(** The comparison of the argument lists holds exactly under the hit
    condition. *)
Lemma isSame_holds (c : Cell) (args : list Value) :
  holds (isSame callEquals c args) <-> hitCondition callEquals c args.
Proof.
  unfold isSame, hitCondition.
  destruct (calledOnce c).
  - destruct (Nat.eqb_spec (length (previousArgs c)) (length args)) as [Hl|Hl].
    + unfold every. rewrite (everyFrom_holds _ VUndefined). simpl.
      split.
      * intros H. repeat split; [symmetry; exact Hl | exact H].
      * intros [_ [_ H]]. exact H.
    + split.
      * intros [v [Hv Ht]]. inversion Hv. subst v. discriminate.
      * intros [_ [Hl' _]]. congruence.
  - split.
    + intros [v [Hv Ht]]. inversion Hv. subst v. discriminate.
    + intros [Hc _]. discriminate.
Qed.

(** [memoizedFn], path by path. *)
Lemma memoizedFn_unfold (originalMethod : Method) (this : objId)
    (args : list Value) (c : Cell) :
  memoizedFn callEquals originalMethod this args c =
  match isSame callEquals c args with
  | Throw e => (Throw e, c, [])
  | Normal same =>
      if truthy same then (Normal (cachedResult c), c, [])
      else
        match originalMethod this args with
        | Normal r =>
            (Normal r,
             {| previousArgs := args; calledOnce := true; cachedResult := r |},
             [mkCall this args (Normal r)])
        | Throw e =>
            (Throw e, setPreviousArgs args c, [mkCall this args (Throw e)])
        end
  end.
Proof.
  unfold memoizedFn, bind, getState, liftC, modify, apply, ret.
  destruct (isSame callEquals c args) as [same|e]; [|reflexivity].
  destruct (truthy same); [reflexivity|].
  destruct (originalMethod this args); reflexivity.
Qed.

Lemma clearMemo_unfold (c : Cell) : clearMemo c = (Normal tt, newCell, []).
Proof. reflexivity. Qed.

(** A cell that has not run misses without comparing anything. *)
Lemma memoizedFn_not_called (originalMethod : Method) (this : objId)
    (args : list Value) (c : Cell) :
  calledOnce c = false ->
  calls (memoizedFn callEquals originalMethod this args c)
  = [mkCall this args (originalMethod this args)]
  /\ outcome (memoizedFn callEquals originalMethod this args c)
     = originalMethod this args.
Proof.
  intros Hc. rewrite memoizedFn_unfold. unfold isSame. rewrite Hc. simpl.
  destruct (originalMethod this args); split; reflexivity.
Qed.

(** When the underlying method throws on a miss, the cell keeps its flag and
    its result, but the stored arguments are already those of the failed
    call. *)
Lemma memoizedFn_throw (originalMethod : Method) (this : objId)
    (args : list Value) (c : Cell) (same e : Value) :
  isSame callEquals c args = Normal same -> truthy same = false ->
  originalMethod this args = Throw e ->
  memoizedFn callEquals originalMethod this args c
  = (Throw e, setPreviousArgs args c, [mkCall this args (Throw e)]).
Proof.
  intros Hs Ht He. rewrite memoizedFn_unfold, Hs, Ht, He. reflexivity.
Qed.

End CellFacts.

(** ** The claims about the cache cell *)

(** C1, counterexample: the cell has run and the lengths agree, but the
    comparison of the arguments throws (the [equals] method of the new
    argument does); the hit condition does not hold, and yet the underlying
    method is not invoked once but not at all. *)
Lemma C1_counterexample :
  let c := {| previousArgs := [classInstance 2 None []]; calledOnce := true;
              cachedResult := num 10 |} in
  let args := [classInstance 1 (Some 0) []] in
  let r := memoizedFn someEquals whoAmI 7 args c in
  ~ hitCondition someEquals c args
  /\ calls r = []
  /\ outcome r = Throw (errorObject "equals failed").
Proof.
  intros c args r. split; [|split; reflexivity].
  intros [_ [_ H]]. destruct (H 0 ltac:(simpl; lia)) as [v [Hv _]].
  vm_compute in Hv. discriminate.
Qed.

(** A call of a method that only computes, path by path: a hit under the
    hit condition, a miss that invokes the method once when the comparison
    completes and does not hold, the error of the comparison otherwise. *)
Lemma memoizedFn_hit_or_miss
    (ce : methodId -> Value -> Value -> Completion Value)
    (originalMethod : Method) (this : objId) (args : list Value) (c : Cell) :
  let r := memoizedFn ce originalMethod this args c in
  (hitCondition ce c args -> r = (Normal (cachedResult c), c, []))
  /\ (~ hitCondition ce c args ->
      (forall e, isSame ce c args <> Throw e) ->
      calls r = [mkCall this args (originalMethod this args)]
      /\ outcome r = originalMethod this args
      /\ forall res, originalMethod this args = Normal res ->
           finalState r = {| previousArgs := args; calledOnce := true;
                             cachedResult := res |})
  /\ (forall e, isSame ce c args = Throw e -> r = (Throw e, c, []))
  /\ (calledOnce c = false \/ length args <> length (previousArgs c) ->
      isSame ce c args = Normal (VBoolean false)).
Proof.
  intros r. subst r. rewrite memoizedFn_unfold.
  split; [|split; [|split]]; cycle 3.
  { unfold isSame. intros [->|Hlen]; [reflexivity|].
    destruct (calledOnce c); [|reflexivity].
    destruct (Nat.eqb_spec (length (previousArgs c)) (length args));
      [congruence | reflexivity]. }
  - intros Hhit. apply isSame_holds in Hhit. destruct Hhit as [v [-> ->]].
    reflexivity.
  - intros Hmiss Hno.
    destruct (isSame ce c args) as [same|e] eqn:Hs; [|now destruct (Hno e)].
    destruct (truthy same) eqn:Ht.
    + exfalso. apply Hmiss, isSame_holds. exists same. rewrite Hs. split; auto.
    + destruct (originalMethod this args) as [res|e];
        (split; [reflexivity | split; [reflexivity|]]);
        intros res' Hres; inversion Hres; reflexivity.
  - intros e ->. reflexivity.
Qed.

(** ** Methods that call back *)

(** [memoizedFnReentrant], path by path. *)
Lemma memoizedFnReentrant_unfold
    (ce : methodId -> Value -> Value -> Completion Value)
    (stack : nat) (body : MethodBody) (this : objId) (args : list Value)
    (c : Cell) :
  memoizedFnReentrant ce (S stack) body this args c =
  match isSame ce c args with
  | Throw e => (Throw e, c, [])
  | Normal same =>
      if truthy same then (Normal (cachedResult c), c, [])
      else
        match body (memoizedFnReentrant ce stack body this) this args
                   (setPreviousArgs args c) with
        | (Normal v, c1, log) =>
            (Normal v, setCalledOnce true (setCachedResult v c1),
             mkCall this args (Normal v) :: log)
        | (Throw e, c1, log) =>
            (Throw e, c1, mkCall this args (Throw e) :: log)
        end
  end.
Proof.
  cbn [memoizedFnReentrant].
  unfold bind, getState, liftC, modify, applyBody, ret.
  destruct (isSame ce c args) as [same|e]; [|reflexivity].
  destruct (truthy same); [reflexivity|].
  destruct (body (memoizedFnReentrant ce stack body this) this args
                 (setPreviousArgs args c)) as [[[v|e] c1] log]; simpl;
    rewrite ?app_nil_r; reflexivity.
Qed.

(** Around a method that does not call back, the memoized function is
    [memoizedFn] of that method, whatever the stack. *)
Lemma memoizedFnReentrant_plain
    (ce : methodId -> Value -> Value -> Completion Value)
    (stack : nat) (body : MethodBody) (originalMethod : Method)
    (this : objId) (args : list Value) (c : Cell) :
  nonReentrant body originalMethod ->
  memoizedFnReentrant ce (S stack) body this args c
  = memoizedFn ce originalMethod this args c.
Proof.
  intros Hplain. rewrite memoizedFnReentrant_unfold, memoizedFn_unfold.
  destruct (isSame ce c args) as [same|e]; [|reflexivity].
  destruct (truthy same); [reflexivity|].
  rewrite Hplain. destruct (originalMethod this args); reflexivity.
Qed.

Lemma nonReentrant_plainBody (originalMethod : Method) :
  nonReentrant (plainBody originalMethod) originalMethod.
Proof. intros self this args c. reflexivity. Qed.

(** A history on a method that does not call back is the history of
    [runCell]. *)
Lemma runCellReentrant_plain
    (ce : methodId -> Value -> Value -> Completion Value)
    (stack : nat) (body : MethodBody) (originalMethod : Method)
    (this : objId) (ops : list CellOp) :
  nonReentrant body originalMethod ->
  forall c,
    runCellReentrant ce (S stack) body this ops c
    = runCell ce originalMethod this ops c.
Proof.
  intros Hplain. induction ops as [|[args|] rest IH]; intros c.
  - reflexivity.
  - cbn [runCellReentrant runCell].
    rewrite (memoizedFnReentrant_plain ce stack body originalMethod)
      by exact Hplain.
    destruct (memoizedFn ce originalMethod this args c) as [[r c1] log1].
    rewrite IH. reflexivity.
  - cbn [runCellReentrant runCell]. destruct (clearMemo c) as [[u c1] log].
    apply IH.
Qed.

(** C1, amended: under the hit condition (a call has completed, same length,
    [deepEqual] holds at every position) the call returns the stored result
    and changes nothing, without invoking the underlying method, whatever
    that method does.  Otherwise, provided the comparison of the arguments
    itself does not throw and the underlying method does not call back into
    the memoized function or its [clearMemo] while it runs, the underlying
    method is invoked exactly once, its outcome is the outcome of the call,
    and a result it returns is stored with a copy of the arguments.  A
    comparison that throws ends the call with its error, with nothing invoked
    and nothing changed; it cannot throw when the cell has not run or the
    lengths differ, where it is false without comparing anything. *)
Theorem C1_memoizedFn_hit_or_miss
    (ce : methodId -> Value -> Value -> Completion Value)
    (stack : nat) (body : MethodBody) (this : objId) (args : list Value)
    (c : Cell) :
  let r := memoizedFnReentrant ce (S stack) body this args c in
  (hitCondition ce c args -> r = (Normal (cachedResult c), c, []))
  /\ (forall originalMethod,
      nonReentrant body originalMethod ->
      ~ hitCondition ce c args ->
      (forall e, isSame ce c args <> Throw e) ->
      calls r = [mkCall this args (originalMethod this args)]
      /\ outcome r = originalMethod this args
      /\ forall res, originalMethod this args = Normal res ->
           finalState r = {| previousArgs := args; calledOnce := true;
                             cachedResult := res |})
  /\ (forall e, isSame ce c args = Throw e -> r = (Throw e, c, []))
  /\ (calledOnce c = false \/ length args <> length (previousArgs c) ->
      isSame ce c args = Normal (VBoolean false)).
Proof.
  intros r. subst r.
  split; [|split; [|split]].
  - intros Hhit. rewrite memoizedFnReentrant_unfold.
    apply isSame_holds in Hhit. destruct Hhit as [v [-> ->]]. reflexivity.
  - intros originalMethod Hplain Hmiss Hno.
    rewrite (memoizedFnReentrant_plain ce stack body originalMethod)
      by exact Hplain.
    apply (memoizedFn_hit_or_miss ce originalMethod this args c); assumption.
  - intros e He. rewrite memoizedFnReentrant_unfold, He. reflexivity.
  - apply (memoizedFn_hit_or_miss ce (fun _ _ => Normal VUndefined) this args c).
Qed.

**What is expected:**
Output the lines above exactly, but only those between the line holding "v, c1, log) =>" and the line holding "(this : objId) (ops", inclusive.

**Completed exercise:**
        | (Normal v, c1, log) =>
            (Normal v, setCalledOnce true (setCachedResult v c1),
             mkCall this args (Normal v) :: log)
        | (Throw e, c1, log) =>
            (Throw e, c1, mkCall this args (Throw e) :: log)
        end
  end.
Proof.
  cbn [memoizedFnReentrant].
  unfold bind, getState, liftC, modify, applyBody, ret.
  destruct (isSame ce c args) as [same|e]; [|reflexivity].
  destruct (truthy same); [reflexivity|].
  destruct (body (memoizedFnReentrant ce stack body this) this args
                 (setPreviousArgs args c)) as [[[v|e] c1] log]; simpl;
    rewrite ?app_nil_r; reflexivity.
Qed.

(** Around a method that does not call back, the memoized function is
    [memoizedFn] of that method, whatever the stack. *)
Lemma memoizedFnReentrant_plain
    (ce : methodId -> Value -> Value -> Completion Value)
    (stack : nat) (body : MethodBody) (originalMethod : Method)
    (this : objId) (args : list Value) (c : Cell) :
  nonReentrant body originalMethod ->
  memoizedFnReentrant ce (S stack) body this args c
  = memoizedFn ce originalMethod this args c.
Proof.
  intros Hplain. rewrite memoizedFnReentrant_unfold, memoizedFn_unfold.
  destruct (isSame ce c args) as [same|e]; [|reflexivity].
  destruct (truthy same); [reflexivity|].
  rewrite Hplain. destruct (originalMethod this args); reflexivity.
Qed.

Lemma nonReentrant_plainBody (originalMethod : Method) :
  nonReentrant (plainBody originalMethod) originalMethod.
Proof. intros self this args c. reflexivity. Qed.

(** A history on a method that does not call back is the history of
    [runCell]. *)
Lemma runCellReentrant_plain
    (ce : methodId -> Value -> Value -> Completion Value)
    (stack : nat) (body : MethodBody) (originalMethod : Method)
    (this : objId) (ops : list CellOp) :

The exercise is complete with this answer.